DRAWING FROM MEMORY is Allen Say's own story of his path to becoming the renowned artist he is today. Shunned by his father, who didn't understand his son's artistic leanings, Allen was embraced by Noro Shinpei, Japan's leading cartoonist and the man he came to love as his "spiritual father." As WWII raged, Allen was further inspired to consider questions of his own heritage and the motivations of those around him. He worked hard in rigorous drawing classes, studied, trained--and ultimately came to understand who he really is.

Part memoir, part graphic novel, part narrative history, DRAWING FROM MEMORY presents a complex look at the real-life relationship between a mentor and his student. With watercolor paintings, original cartoons, vintage photographs, and maps, Allen Say has created a book that will inspire the artist in all of us.

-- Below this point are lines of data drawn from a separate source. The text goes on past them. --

Definition tag_body (t : tag) : list Z :=
  match t with
  | TCmdline s | TName s => s ++ [0]
  | TModule a b s => le_bytes 4 a ++ le_bytes 4 b ++ s ++ [0]
  | TMeminfo lo up => le_bytes 4 lo ++ le_bytes 4 up
  | TMmap es => le_bytes 4 24 ++ le_bytes 4 0 ++ (es ≫= entry_bytes)
  | TFramebuffer addr pitch w h bpp ty c =>
      le_bytes 8 addr ++ le_bytes 4 pitch ++ le_bytes 4 w ++ le_bytes 4 h ++ [bpp; ty] ++
      [b_pos c; b_sz c; g_pos c; g_sz c; r_pos c; r_sz c]
  | TOther _ body => body
  end.

Definition tag_size (t : tag) : Z := 8 + Z.of_nat (length (tag_body t)).
Definition tag_bytes (t : tag) : list Z :=
  le_bytes 4 (tag_type t) ++ le_bytes 4 (tag_size t) ++ tag_body t ++ replicate (Z.to_nat ((- tag_size t) mod 8)) 0.

Definition is32 (x : Z) : Prop := 0 <= x < 2 ^ 32.
Definition is64 (x : Z) : Prop := 0 <= x < 2 ^ 64.

Definition tag_ok (t : tag) : Prop :=
  match t with
  | TCmdline s | TName s => Forall char_ok s
  | TModule a b s => is32 a /\ is32 b /\ Forall char_ok s
  | TMeminfo lo up => is32 lo /\ is32 up
  | TMmap es => Forall (fun e => is64 (mm_base e) /\ is64 (mm_length e) /\ is32 (mm_type e)) es
  | TFramebuffer addr pitch w h bpp ty c => is64 addr /\ is32 pitch /\ is32 w /\ is32 h
  | TOther ty body => is32 ty /\ ~ (ty ∈ [0; 1; 2; 3; 4; 6; 8])
  end.
(** Without a back buffer the display itself is moved. *)
Lemma scroll_direct s n :
  fb_ok s -> back s = None -> 0 < n <= height (fb s) ->
  exists s1, framebuffer_scroll_up n s = framebuffer_flush s1 /\ fb_ok s1 /\ back s1 = None /\ fmt s1 = fmt s /\
    forall j, (j < nH s)%nat -> line s1 j = if decide (j + Z.to_nat n < nH s)%nat then line s (j + Z.to_nat n) else replicate (nP s) 0.
Proof.
  intros Hok Eb Hn. destruct (ok_rows s Hok) as (_ & _ & HP & EP & EH & ET). pose proof (ok_small _ Hok) as Hsm.
  pose proof (ok_screen _ Hok) as Hsc. pose proof (ok_back _ Hok) as B. rewrite Eb in B.
  assert (length (screen s) = nH s * nP s)%nat as Lsc by nia.
  unfold framebuffer_scroll_up. rewrite (ok_ready _ Hok), Eb. cbn [negb orb]. rewrite (proj2 (Z.eqb_neq _ _)) by lia.
  assert (Hdone : forall l, length l = length (screen s) -> (forall r, (r < nH s)%nat ->
      rowof (nP s) r l = if decide (r + Z.to_nat n < nH s)%nat then rowof (nP s) (r + Z.to_nat n) (screen s) else replicate (nP s) 0) ->
    let s1 := set_screen l s in fb_ok s1 /\ back s1 = None /\ fmt s1 = fmt s /\ forall j, (j < nH s)%nat ->
      line s1 j = if decide (j + Z.to_nat n < nH s)%nat then line s (j + Z.to_nat n) else replicate (nP s) 0).
  { intros l Ll Rl s1. split_and!; try done.
    - destruct Hok as [R W H PP ROW AL SM SC D B']. constructor; try done. cbn. by rewrite Ll.
    - intros j Hj. unfold line, base, nT. cbn. rewrite Eb, B. change (nP s1) with (nP s). rewrite Rl by done. done. }
  destruct (Z.leb_spec (height (fb s)) n) as [Hall|Hpart].
  - rewrite u32_small by nia. unfold buf_set. change (u8 0) with 0. replace (Z.to_nat (height (fb s) * pitch (fb s))) with (nH s * nP s)%nat by nia.
    rewrite buf_store_ok, bind_ret by (rewrite ?length_replicate; lia). eexists. split; [done|]. apply Hdone.
    + apply length_splice. rewrite length_replicate. cbn. lia.
    + intros r Hr. rewrite decide_False by lia. change (Z.to_nat 0) with (0 * nP s)%nat.
      rewrite (row_splice_rows _ _ (nH s)) by (rewrite ?length_replicate; lia). rewrite decide_True, row_zeros by nia. done.
  - set (k := Z.to_nat n) in *. set (m := (nH s - k)%nat).
    replace (n * pitch (fb s)) with (Z.of_nat (k * nP s)) by lia. assert (0 <= (height (fb s) - n) * pitch (fb s) < 2 ^ 32) as Hlt by nia.
    rewrite u32_small by lia. replace ((height (fb s) - n) * pitch (fb s)) with (Z.of_nat (m * nP s)) by nia.
    assert (k * nP s + m * nP s = nH s * nP s)%nat as Hkm by nia.
    unfold buf_move. rewrite buf_slice_ok, bind_ret, !Nat2Z.id by lia. set (c := take _ _).
    assert (length c = m * nP s)%nat as Lc by (subst c; rewrite length_take, length_drop; lia).
    rewrite buf_store_ok, bind_ret by lia. change (Z.to_nat 0) with (0 * nP s)%nat. set (l1 := splice _ c _).
    assert (length l1 = length (screen s)) as L1 by (apply length_splice; lia).
    replace (height (fb s) - n) with (Z.of_nat m) by lia. replace n with (Z.of_nat k) by lia.
    assert (base (set_screen l1 s) = l1) as Ebase by (unfold base; cbn; by rewrite Eb).
    destruct (clear_rows_spec (fun y => u32 (y * pitch (fb s))) k m (set_screen l1 s)) as (l2 & Hr & L2 & R2).
    { intros j Hj. change (nP (set_screen l1 s)) with (nP s). cbn beta. rewrite u32_small by nia. lia. }
    { done. } { rewrite Ebase. change (nP (set_screen l1 s)) with (nP s). nia. }
    cbn [set_screen fb] in Hr. rewrite Hr, bind_ret. unfold set_base. cbn [set_screen back]. rewrite Eb.
    change (set_screen l2 (set_screen l1 s)) with (set_screen l2 s). eexists. split; [done|]. rewrite Ebase in *.
    change (nP (set_screen l1 s)) with (nP s) in R2. apply Hdone; [congruence|]. intros r Hr'. rewrite R2. subst l1.
    rewrite (row_splice_rows _ _ m) by lia. repeat case_decide; try done; try lia. rewrite Nat.sub_0_r. subst c.
    unfold rowof. rewrite skipn_firstn_comm, take_take, drop_drop. f_equal; [nia|]. f_equal. nia.
Qed.

Lemma flushed_picture s s' : flushed s s' -> picture s' = picture s.
Proof.
  intros F. destruct (fmt_sizes _ _ (fl_fmt _ _ F)) as (_ & _ & EH & _). unfold picture. rewrite EH.
  apply list_fmap_ext. intros i x _. apply (fl_line _ _ F).
Qed.

(** A usable display: the buffers fit, the rows below the window are blank and
    what is not marked is shown. *)
Record display_ok (s : fbstate) : Prop :=
  { dp_ok : fb_ok s; dp_blank : blank_below s; dp_sync : in_sync s }.

Lemma drawn_display T f s s' : display_ok s -> drawn T f s s' -> display_ok s'.
Proof. intros [? ? ?] [? ? ? ? ? ? ?]. constructor; auto. Qed.

Lemma flushed_display s s' : display_ok s -> flushed s s' -> display_ok s' /\ shown s' = picture s'.
Proof.
  intros [Ho Hb Hs] F. pose proof (flushed_picture _ _ F) as E. destruct F as [? ? ? ? ? Fs ?]. split.
  - constructor; auto.
  - by rewrite E, Fs.
Qed.

Lemma scroll_spec s n :
  display_ok s -> 0 < n <= height (fb s) ->
  exists s', framebuffer_scroll_up n s = Ret s' /\ display_ok s' /\ fmt s' = fmt s /\ shown s' = picture s' /\
    picture s' = scrolled (nP s) (Z.to_nat n) (picture s).
Proof.
  intros [Hok Hb _] Hn.
  assert (Hdone : forall s1, framebuffer_scroll_up n s = framebuffer_flush s1 -> display_ok s1 -> fmt s1 = fmt s ->
    picture s1 = scrolled (nP s) (Z.to_nat n) (picture s) ->
    exists s', framebuffer_scroll_up n s = Ret s' /\ display_ok s' /\ fmt s' = fmt s /\ shown s' = picture s' /\
      picture s' = scrolled (nP s) (Z.to_nat n) (picture s)).
  { intros s1 -> Hd Hf Hp. destruct (flush_spec s1 (dp_ok _ Hd)) as (s' & -> & F). exists s'. split; [done|].
    destruct (flushed_display _ _ Hd F) as [Hd' Hs']. split_and!; try done.
    - rewrite <- Hf. apply (fl_fmt _ _ F).
    - by rewrite (flushed_picture _ _ F). }
  destruct (back s) as [b|] eqn:Eb.
  - destruct (free_past_spec s b n Hok Eb ltac:(lia) Hb) as (s1 & b1 & E1 & Eb1 & O1 & B1 & F1 & T1 & L1).
    destruct (fmt_sizes _ _ F1) as (Ef & EP & EH & _).
    destruct (window_down s1 b1 n O1 Eb1 B1 ltac:(lia) ltac:(by rewrite Ef)) as (O2 & B2 & L2). rewrite EH in L2.
    apply (Hdone (fb_mark_all_dirty (set_top (u32 (fb_ring_top s1 + n)) s1))).
    + unfold framebuffer_scroll_up. rewrite (ok_ready _ Hok), Eb. cbn [negb orb].
      pose proof (ok_back _ Hok) as B. rewrite Eb in B. destruct B as (_ & B & _).
      rewrite (proj2 (Z.eqb_neq _ _)), (proj2 (Z.leb_gt _ _)), E1 by lia. done.
    + constructor; [by apply all_dirty_ok|done|apply all_dirty_sync].
    + done.
    + apply picture_scrolled; [done|]. intros j Hj.
      change (line (fb_mark_all_dirty (set_top (u32 (fb_ring_top s1 + n)) s1)) j) with (line (set_top (u32 (fb_ring_top s1 + n)) s1) j).
      rewrite L2, EP by done. case_decide; [|done]. apply L1. lia.
  - destruct (scroll_direct s n Hok Eb Hn) as (s1 & E1 & O1 & Eb1 & F1 & L1). apply (Hdone s1); [done| |done|by apply picture_scrolled].
    constructor; [done|by unfold blank_below; rewrite Eb1|by apply in_sync_direct].
Qed.

(** ** What the operations promise *)

(** The colour of a rectangle clipped to the screen. *)
Definition paint_rect (s : fbstate) (x y w h color : Z) (pic : list (list Z)) : list (list Z) :=
  imap (fun j r => if decide (y <= Z.of_nat j < y + h)
                   then span x (Z.min w (width (fb s) - x)) (fb_pack color s) s r else r) pic.

(** C13: Drawing a filled rectangle - in any of the four pixel formats, with or
    without a back buffer, at any place and of any size - never leaves the
    buffers, clips it to the screen, paints its pixels in the packed colour,
    leaves every other byte of the picture as it was, and keeps the display
    usable; after the flush the screen shows that picture. *)
Theorem rect_paints s x y w h color :
  display_ok s -> 0 <= x -> 0 <= y -> 0 <= w -> 0 <= h ->
  exists s', framebuffer_rect x y w h color s = Ret s' /\ display_ok s' /\
    picture s' = paint_rect s x y w h color (picture s) /\ shown s' = picture s'.
Proof.
  intros Hd Hx Hy Hw Hh. unfold framebuffer_rect.
  destruct (fill_rect_drawn s x y w h color (dp_ok _ Hd) Hx Hy Hw Hh) as (s1 & -> & D). rewrite bind_ret.
  pose proof (drawn_display _ _ _ _ Hd D) as Hd1. destruct (flush_spec s1 (dp_ok _ Hd1)) as (s' & -> & F).
  destruct (flushed_display _ _ Hd1 F). exists s'. split_and!; try done.
  rewrite (flushed_picture _ _ F). exact (drawn_picture _ _ _ _ D).
Qed.

(** C14: Scrolling by up to a screen of lines moves the picture up by that many
    rows, fills the rows that come in with zero bytes and shows the result,
    whether the window only moves down in the back buffer, the window is first
    copied back to the front of the buffer, or there is no back buffer and the
    display's own memory is moved. *)
Theorem scroll_moves_picture s n :
  display_ok s -> 0 < n <= height (fb s) ->
  exists s', framebuffer_scroll_up n s = Ret s' /\ display_ok s' /\
    picture s' = scrolled (nP s) (Z.to_nat n) (picture s) /\ shown s' = picture s'.
Proof. intros Hd Hn. destruct (scroll_spec s n Hd Hn) as (s' & ? & ? & _ & ? & ?). eauto 6. Qed.

(** Clearing makes a display whose memory and back buffer hold anything at
    all show one colour in every pixel. *)
Theorem clear_shows_colour s color :
  fb_ok s -> blank_below s ->
  exists s', framebuffer_clear color s = Ret s' /\ display_ok s' /\ shown s' = picture s' /\
    picture s' = (fun r => span 0 (width (fb s)) (fb_pack color s) s r) <$> picture s.
Proof.
  intros Hok Hb. pose proof (ok_width _ Hok). pose proof (ok_height _ Hok). unfold framebuffer_clear.
  destruct (ok_rows s Hok) as (_ & _ & _ & _ & EH & _).
  destruct (fill_rect_drawn s 0 0 (width (fb s)) (height (fb s)) color) as (s1 & -> & D); [done|lia..|]. rewrite bind_ret.
  destruct (fmt_sizes _ _ (dr_fmt _ _ _ _ D)) as (Ef & EP & EH' & _).
  assert (display_ok s1) as Hd1.
  { constructor; [exact (dr_ok _ _ _ _ D)|by apply (dr_blank _ _ _ _ D)|]. intros j Hj Hu.
    destruct (dr_marked _ _ _ _ D j ltac:(lia) Hu) as [_ []]. lia. }
  destruct (flush_spec s1 (dp_ok _ Hd1)) as (s' & -> & F). destruct (flushed_display _ _ Hd1 F).
  exists s'. split_and!; try done. rewrite (flushed_picture _ _ F), (drawn_picture _ _ _ _ D).
  apply list_eq. intros j. rewrite list_lookup_imap, list_lookup_fmap, picture_lookup. destruct (decide (j < nH s)%nat); [|done]. cbn -[span].
  rewrite decide_True by lia. do 2 f_equal. lia.
Qed.

(** ** A small display *)

(** Two rows of two pixels of 32 bits, with a back buffer. *)
Definition demo : fbstate :=
  mkFbs (mkFb 0xE0000000 2 2 8 32 8 16 8 8 8 0) true 0 2 0 4 0 0 0
    (replicate 16 0) (Some (mkBack (replicate 4096 0) 0x200000 8 4 4096)).

Lemma demo_display_ok : display_ok demo.
Proof.
  constructor.
  - constructor; vm_compute; try done; repeat split; try done; lia.
  - intros r Hr. change (nP demo) with 8%nat. change (nH demo) with 2%nat in Hr. change (nT demo) with 0%nat in Hr.
    unfold rowof. change (base demo) with (replicate 4096 0). rewrite drop_replicate, take_replicate. f_equal. lia.
  - intros j Hj _. change (nH demo) with 2%nat in Hj. destruct j as [|[|]]; [reflexivity..|lia].
Defined.

Lemma rect_paints_witness :
  exists s', framebuffer_rect 1 1 5 5 0x123456 demo = Ret s' /\ display_ok s' /\
    picture s' = paint_rect demo 1 1 5 5 0x123456 (picture demo) /\ shown s' = picture s'.
Proof. apply (rect_paints demo); [exact demo_display_ok|lia..]. Defined.

Lemma scroll_moves_picture_witness :
  exists s', framebuffer_scroll_up 1 demo = Ret s' /\ display_ok s' /\
    picture s' = scrolled (nP demo) 1 (picture demo) /\ shown s' = picture s'.
Proof. apply (scroll_moves_picture demo 1 demo_display_ok). cbn. lia. Defined.

Lemma clear_shows_colour_witness :
  exists s', framebuffer_clear 0x102030 demo = Ret s' /\ display_ok s' /\ shown s' = picture s' /\
    picture s' = (fun r => span 0 (width (fb demo)) (fb_pack 0x102030 demo) demo r) <$> picture demo.
Proof. exact (clear_shows_colour demo 0x102030 (dp_ok _ demo_display_ok) (dp_blank _ demo_display_ok)). Defined.

Example rect_example : (s ← framebuffer_rect 1 1 5 5 0x123456 demo; s ← framebuffer_scroll_up 1 s; Ret (shown s)) =
  Ret [[0; 0; 0; 0; 0x56; 0x34; 0x12; 0]; replicate 8 0].
Proof. vm_compute. done. Qed.
Lemma puts_spec str t s :
  console_ok t s -> rows t <> 0 -> columns t <> 0 ->
  exists s', font_puts low_mem str t s = Ret (cursor_after str t, s') /\ console_ok (cursor_after str t) s' /\ fmt s' = fmt s.
Proof.
  revert t s. induction str as [|c str IH]; intros t s Hk Hr Hc; cbn [font_puts cursor_after]; [eauto|].
  destruct (c =? 0); [eauto|]. destruct (putc_spec c t s Hk Hr Hc) as (s1 & -> & Hk1 & Hf1). rewrite bind_ret.
  destruct (IH _ _ Hk1 Hr Hc) as (s' & -> & Hk' & Hf'). exists s'. split_and!; [done..|congruence].
Qed.

Lemma puts_off str t s : rows t = 0 \/ columns t = 0 -> font_puts low_mem str t s = Ret (t, s).
Proof.
  intros Hz. induction str as [|c str IH]; cbn [font_puts]; [done|]. destruct (c =? 0); [done|].
  unfold font_putc. replace ((rows t =? 0) || (columns t =? 0)) with true; [by rewrite bind_ret|].
  destruct Hz as [-> | ->]; [done|by rewrite orb_true_r].
Qed.
End Console.

(** ** What the console promises *)

(** Whatever string is printed on a display of whatever size, with either
    font, printing ends without leaving the frame buffer or the back buffer,
    and the console is as usable as before: the cursor is in a cell of the
    screen, also after wrapped lines and scrolling. *)
Theorem font_puts_safe low_mem str t s :
  console_ok t s -> exists t' s', fb_print low_mem str t s = Ret (t', s') /\ console_ok t' s' /\ fmt s' = fmt s.
Proof.
  intros Hk. unfold fb_print. rewrite (ok_ready _ (dp_ok _ (cs_display _ _ Hk))). cbn [negb].
  destruct (decide (rows t = 0 \/ columns t = 0)) as [Hz|Hz]; [rewrite puts_off by done; eauto|].
  destruct (puts_spec low_mem str t s Hk ltac:(lia) ltac:(lia)) as (s' & -> & Hk' & Hf'). eauto.
Qed.

Lemma cursor_printable str t :
  0 < columns t -> 0 < rows t -> Forall (fun c => printable c = true /\ 0x20 <= c) str -> 0 <= cursor_x t < columns t ->
  0 <= cursor_y t < rows t ->
  cursor_x (cursor_after str t) = (cursor_x t + Z.of_nat (length str)) mod columns t /\
  cursor_y (cursor_after str t) = Z.min (cursor_y t + (cursor_x t + Z.of_nat (length str)) / columns t) (rows t - 1).
Proof.
  intros Hc Hr Hall. revert t Hc Hr. induction Hall as [|c str [Hp Hge] _ IH]; intros t Hc Hr Hx Hy; cbn [cursor_after length].
  { rewrite Z.add_0_r, Z.mod_small, Z.div_small by lia. lia. }
  rewrite (proj2 (Z.eqb_neq c 0)) by lia. unfold next_cursor. rewrite !(proj2 (Z.eqb_neq c _)), Hp by lia. cbn [fst snd].
  set (t1 := wrapped _ _ _). assert (columns t1 = columns t /\ rows t1 = rows t) as [Ec Er] by done.
  replace (Z.of_nat (S (length str))) with (Z.of_nat (length str) + 1) by lia.
  assert (cursor_x t1 = if columns t <=? cursor_x t + 1 then 0 else cursor_x t + 1) as E1 by done.
  assert (cursor_y t1 = Z.min (if columns t <=? cursor_x t + 1 then cursor_y t + 1 else cursor_y t) (rows t - 1)) as E2 by done.
  destruct (IH t1) as [IHx IHy]; [..|rewrite IHx, IHy; clear IHx IHy]; pose proof (Nat2Z.is_nonneg (length str)) as Hn;
    set (n := Z.of_nat (length str)) in *; clearbody n; rewrite ?Ec, ?Er; [lia..| | |]; rewrite ?E1, ?E2; destruct (Z.leb_spec (columns t) (cursor_x t + 1)); try lia.
  - assert (cursor_x t + (n + 1) = n + 1 * columns t) as -> by lia. rewrite Z.mod_add, Z.div_add, Z.add_0_l by lia.
    pose proof (Z.div_pos n (columns t) ltac:(lia) ltac:(lia)). split; [done|lia].
  - replace (cursor_x t + 1 + n) with (cursor_x t + (n + 1)) by lia.
    pose proof (Z.div_pos (cursor_x t + (n + 1)) (columns t) ltac:(lia) ltac:(lia)). split; [done|lia].
Qed.
(* ===== verification/Smp.v ===== *)
(** * osfmk/x86_64: spinlock.c, lapic.c, ioapic.c, smp.c

    Several processors: the lock they share, the two kinds of interrupt
    controllers, the enumeration and the start of the other processors.
    Writes to device registers are recorded, what they answer is a parameter.
    Another processor acts by what the code did: the interrupt commands that
    were written start it at a page, where it runs the trampoline if that is
    what the page holds, and enters the kernel at the address, on the stack and
    under the number that it finds in memory; only when it arrives is a
    parameter.
    Shown: mutual exclusion for every interleaving, which processors are found
    and come on line, and that start-up leaves all interrupt lines masked. *)

From S2P Require Import Prelude Pmm Acpi.
Import Pmm.Pmm.

(** ** spinlock.c *)

(** [__sync_lock_test_and_set(&lock->locked, 1)]: the old value, the new one. *)
Definition test_and_set (locked : Z) : Z * Z := (locked, 1).

(** One round of the loop of [spinlock_acquire]. *)
Definition acquire_round (locked : Z) : run (Z + Z) :=
  let '(old, locked) := test_and_set locked in if negb (old =? 0) then Ret (inl locked) else Ret (inr locked).

Definition spinlock_acquire (locked : Z) : run Z := loop acquire_round locked.

Definition spinlock_release (locked : Z) : Z := 0.

Definition spinlock_try (locked : Z) : Z * Z := let '(old, locked) := test_and_set locked in (Z.b2z (old =? 0), locked).

(** ** State of smp.c, lapic.c and ioapic.c *)

Definition SMP_MAX_CPUS : Z := 8.
Definition LAPIC_BASE_DEFAULT : Z := 0xFEE00000.
Definition LAPIC_ID : Z := 0x20.
Definition LAPIC_TPR : Z := 0x80.
Definition LAPIC_EOI : Z := 0xB0.
Definition LAPIC_SPURIOUS : Z := 0xF0.
Definition LAPIC_ICR_LOW : Z := 0x300.
Definition LAPIC_ICR_HIGH : Z := 0x310.
Definition LAPIC_LVT_LINT0 : Z := 0x350.
Definition LAPIC_LVT_LINT1 : Z := 0x360.
Definition ICR_DEL_INIT : Z := 5.
Definition ICR_DEL_SIPI : Z := 6.
Definition ICR_SHORTHAND_ALL_EXC : Z := 3.
Definition IOAPIC_REGSEL : Z := 0x00.
Definition IOAPIC_WIN : Z := 0x10.
Definition IOAPIC_VER_REG : Z := 0x01.
Definition IOAPIC_REDIR_BASE : Z := 0x10.
Definition TRAMP_PHYS_CODE : Z := 0x8000.
Definition TRAMP_PHYS_DATA : Z := 0x8200.

Record cpu := mkCpu { id : Z; apic_id : Z; bsp : Z; online : Z; ready : Z }.
Definition set_up (c : cpu) : cpu := mkCpu (id c) (apic_id c) (bsp c) 1 1.

(** [mmio] holds the writes to device registers and [mapped_io] the regions
    mapped for them, latest first; [reads] counts the reads of registers. *)
Record smp := mkSmp
  { cpus : list cpu; cpu_count : Z; bsp_cpu : option nat;
    lapic_base : Z; ioapic_base : Z; ioapic_gsi_base : Z;
    mmio : list (Z * Z); reads : Z; mapped_io : list (Z * Z); frames : pmm; ram : memory }.

Definition set_cpus (l : list cpu) (s : smp) : smp :=
  mkSmp l (cpu_count s) (bsp_cpu s) (lapic_base s) (ioapic_base s) (ioapic_gsi_base s) (mmio s) (reads s) (mapped_io s) (frames s) (ram s).
Definition set_count (n : Z) (b : option nat) (s : smp) : smp :=
  mkSmp (cpus s) n b (lapic_base s) (ioapic_base s) (ioapic_gsi_base s) (mmio s) (reads s) (mapped_io s) (frames s) (ram s).
Definition set_lapic (b : Z) (s : smp) : smp :=
  mkSmp (cpus s) (cpu_count s) (bsp_cpu s) b (ioapic_base s) (ioapic_gsi_base s) (mmio s) (reads s) (mapped_io s) (frames s) (ram s).
Definition set_ioapic (b g : Z) (s : smp) : smp :=
  mkSmp (cpus s) (cpu_count s) (bsp_cpu s) (lapic_base s) b g (mmio s) (reads s) (mapped_io s) (frames s) (ram s).
Definition mmio_write (a v : Z) (s : smp) : smp :=
  mkSmp (cpus s) (cpu_count s) (bsp_cpu s) (lapic_base s) (ioapic_base s) (ioapic_gsi_base s) ((a, v) :: mmio s) (reads s) (mapped_io s) (frames s) (ram s).
Definition count_read (s : smp) : smp :=
  mkSmp (cpus s) (cpu_count s) (bsp_cpu s) (lapic_base s) (ioapic_base s) (ioapic_gsi_base s) (mmio s) (reads s + 1) (mapped_io s) (frames s) (ram s).
Definition map_io (a n : Z) (s : smp) : smp :=
  mkSmp (cpus s) (cpu_count s) (bsp_cpu s) (lapic_base s) (ioapic_base s) (ioapic_gsi_base s) (mmio s) (reads s) ((a, n) :: mapped_io s) (frames s) (ram s).
Definition set_frames (f : pmm) (s : smp) : smp :=
  mkSmp (cpus s) (cpu_count s) (bsp_cpu s) (lapic_base s) (ioapic_base s) (ioapic_gsi_base s) (mmio s) (reads s) (mapped_io s) f (ram s).
Definition set_ram (m : memory) (s : smp) : smp :=
  mkSmp (cpus s) (cpu_count s) (bsp_cpu s) (lapic_base s) (ioapic_base s) (ioapic_gsi_base s) (mmio s) (reads s) (mapped_io s) (frames s) m.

My Review: Allen Say's world doesn't exist anymore. This is the roughest part of getting truly old. The kind of universe where a twelve-year-old boy could be thought capable of living on his own is long gone. The kind of world where the famous cartoonist could be reached by the simple expedient of showing up at his place of work and saying, "I'd like to work for you," well! Need I belabor the point? Say wrote this book in a world that could be on a different planet than the one he grew up on. But from such foreign stones he built an exciting life, a life of art and creation and replete with stories that need telling.

This book, a graphic memoir I suppose, though it's less thoroughgoing than is Lynda Barry's work (eg Syllabus: Notes from an Accidental Professor), is no whit less sophisticated.

I recently read Artist Say's magisterial Silent Days, Silent Dreams. It was such a gorgeous visual feast and so deeply affecting a tale that I couldn't bear to leave his world for long. Look above, look below...do you blame me?

Look at the great simplicity of the lines you're tricked into believing are real, three-dimensional objects:

Look at the care and attention you're not smacked with, look at the invisible framing of each image that makes it the perfect size and the perfect space for exactly that moment of storytelling to be within.

See the colors? See the volume of each object, each space between objects?

See the texture of matte-coated paper, the way that it creates the same effect as a gallery's neutral wall color does? See the fruit of more than seventy years practicing what a master, a cicerone, a sensei was wise, prescient, generous enough to give the boy artist? We receive the gift's fruit.

There was never a truer aperçu proverbialized than, "A society grows great when old men plant trees whose shade they know they shall never sit in." To your private orchard you bring trees whose shade soothes you, yet almost never will you stop to regard still less thank the long-gone hands and long-past rains that made the tree into what it is now.

Take that moment now, be grateful to Noro Shinpei for himself and for the soothing shadows of Allen Say's talented evocation of a world we can never see any other way but through his eyes and by his hands. Let him plant you a tree.